The Daily Caller has a sobering article about the true costs of Obamacare.
Excerpt:
Millions of Americans are receiving double-digit premium hikes. For many people under 30, their health insurance premiums are going up much more — by as much as 189 percent. What happened to candidate Barack Obama’s 2008 promise that every family’s health care costs would go down by $2,500 by the end of his first term? (Costs actually went up by $3,000.)
The Congressional Budget Office projects Obamacare will cost tens of billions more over the next decade than the agency projected just three years ago. Those increases were not budgeted for, and will add to massive deficits.
So much for the promise that the law “will not add one dime to the deficit.”
Millions of workers at places like Wendy’s and Olive Garden are now being preemptively reclassified as part-time, and an estimated 7 million to 20 million employees face the loss of workplace health benefits altogether.
So much for the oft-heard promise that “If you like your health care plan, you can keep your health care plan.”
[...]Seniors were assured that the new system wouldn’t affect their benefits, despite Obamacare’s $716 billion in ten-year cuts to Medicare (to help pay for the new entitlement).
That promise was broken recently, when the Medicare agency issued surprise regulations cutting Medicare even more deeply than Congress had directed — cuts that target a popular and very successful part of Medicare, one that actually features consumer choice and competition, namely, Medicare Advantage (MA).
Seniors who opt into MA enjoy greater care coordination, disease management for chronic conditions, and on-call nurses available by phone. Those extra services — which in some cases mean the difference between life and death — are now slated for the chopping-block.
Rosemarie Battaglia will be among the millions of victims of these new regulations, which beginning April 1 will effectively shave MA plan payments by about 2 percentage points. On top of prior cuts enacted in Obamacare, that spells an 8 percent cut next year — a level higher than the profit margins for these plans.
Actuarial experts at the American Action Forum predict the cuts will cause between 2 and 5 million seniors to lose their MA benefits, and that MA recipients face health care cost increases averaging $2,235 a year.
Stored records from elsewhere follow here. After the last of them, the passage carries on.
(** [init(self, url_base, proxy_host, proxy_port)]: the proxy is assigned
    only under the guard, otherwise the field keeps its value. *)
Definition init (base proxy_host : string) (proxy_port : Z) (self : t) : t :=
  {| url_base := base;
     proxy :=
       if negb (String.eqb proxy_host EmptyString) && negb (Z.eqb proxy_port 0)
       then Some ("http://" +:+ proxy_host +:+ ":" +:+ pretty proxy_port)
       else proxy self;
     session := session self;
     loop := loop self |}.

(** [_make_full_url(self, path)]. *)
Definition _make_full_url (self : t) (path : string) : string :=
  url_base self +:+ path.

Definition set_session (s : option ClientSession.t) (self : t) : t :=
  {| url_base := url_base self; proxy := proxy self;
     session := s; loop := loop self |}.

Definition set_loop (l : option Asyncio.Loop) (self : t) : t :=
  {| url_base := url_base self; proxy := proxy self;
     session := session self; loop := l |}.

(** *** The state the client runs in *)

(** [heap]: the [Request] objects; [next_ref]: the reference of the next
    object constructed; [client]: the fields of [self]; [asyncio]: loops
    and threads; [stdout], [stderr]: the lines printed so far. *)
Record World : Type := mkWorld {
  heap : Ref -> Request.t;
  next_ref : Ref;
  client : t;
  asyncio : Asyncio.t;
  stdout : list string;
  stderr : list string
}.
(** * Python primitives *)

(** [s.find(sub) < 0] says that [sub] does not occur in [s]. *)
Lemma find_negative (s sub : string) : (Py.find s sub <? 0) = negb (Py.str_in sub s).
Proof.
  induction s as [|c s IH]; cbn [Py.find Py.str_in].
  - destruct sub; reflexivity.
  - destruct (String.prefix sub (String c s)); [reflexivity|]. cbn [orb negb].
    rewrite <- IH. destruct (Py.find s sub <? 0) eqn:Hneg; [reflexivity|].
    apply Z.ltb_ge in Hneg. apply Z.ltb_ge. lia.
Qed.

(** * Properties of the reconciler *)

Section ReconcilerFacts.
Context {W : Type} `{CloudFlareClient W}.

Lemma result_eta {A} (r : Result W A) : mkResult (outcome r) (world r) (trace r) = r.
Proof. destruct r; reflexivity. Qed.

Lemma calls_app (t1 t2 : list Event) : calls (t1 ++ t2) = calls t1 ++ calls t2.
Proof. unfold calls. apply flat_map_app. Qed.

Lemma writes_app (t1 t2 : list Event) : writes (t1 ++ t2) = writes t1 ++ writes t2.
Proof. unfold writes. rewrite calls_app. apply List.filter_app. Qed.

Lemma is_domain_excluded_in_run name dom_name subs (w : W) :
  exists t,
    is_domain_excluded_in name dom_name subs w
    = mkResult (Ret (excluded_by name dom_name subs)) w t
    /\ calls t = [] /\ (excluded_by name dom_name subs = false -> t = []).
Proof.
  induction subs as [|sub_dom rest IH]; simpl.
  - exists []. auto.
  - destruct (Py.str_in (sub_dom +:+ "." +:+ dom_name) name) eqn:Hin; simpl.
    + eexists. split; [reflexivity|]. split; [reflexivity|discriminate].
    + exact IH.
Qed.

Lemma get_records_loop_step retry rest zone_id name (w : W) :
  get_records_loop (retry :: rest) zone_id name w =
  match dns_records_get zone_id name w with
  | (inr records, w') => mkResult (Ret (Some records)) w' [Called (GET zone_id name)]
  | (inl err, w') =>
      if Py.str_in "Rate limited" (str err)
      then let r := get_records_loop rest zone_id name w' in
           mkResult (outcome r) (world r)
             (Called (GET zone_id name) :: Logged WARNING (MsgRetryIn (2 ^ (retry + 1)))
              :: trace r)
      else mkResult (Raise (APIError err)) w' [Called (GET zone_id name)]
  end.
Proof.
  simpl. unfold try_except, bind, client_get.
  destruct (dns_records_get zone_id name w) as [[err|records] w']; simpl; [|reflexivity].
  destruct (Py.str_in "Rate limited" (str err)); simpl; [|reflexivity].
  destruct (get_records_loop rest zone_id name w'); reflexivity.
Qed.

Lemma get_records_loop_outcome retries zone_id name (w : W) :
  (exists records, outcome (get_records_loop retries zone_id name w) = Ret (Some records))
  \/ (exists err, outcome (get_records_loop retries zone_id name w) = Raise (APIError err)
                  /\ Py.str_in "Rate limited" (str err) = false)
  \/ outcome (get_records_loop retries zone_id name w)
     = Raise (CloudFlareException "Max retries exceeded").
Proof.
  revert w. induction retries as [|retry rest IH]; intros w.
  - right; right; reflexivity.
  - rewrite get_records_loop_step.
    destruct (dns_records_get zone_id name w) as [[err|records] w'].
    + destruct (Py.str_in "Rate limited" (str err)) eqn:Hrl; simpl.
      * apply IH.
      * right; left; eauto.
    + left; eauto.
Qed.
When a President makes promises about economic policy, we shouldn’t believe him unless we have reasons to believe that he understands business and economics. We had no reason to believe that Obama understood economics. And, when given the reins of the economy, he’s proven that. Instead of electing people who sound nice in speeches, we should be electing people who have shown that they know how to solve the problems we’re facing in the economy. A track record of success at creating jobs, reducing the costs of health care, improving health care quality and choice, etc. should have counted for more than rhetoric. We chose the rhetoric and now we’re getting the screws.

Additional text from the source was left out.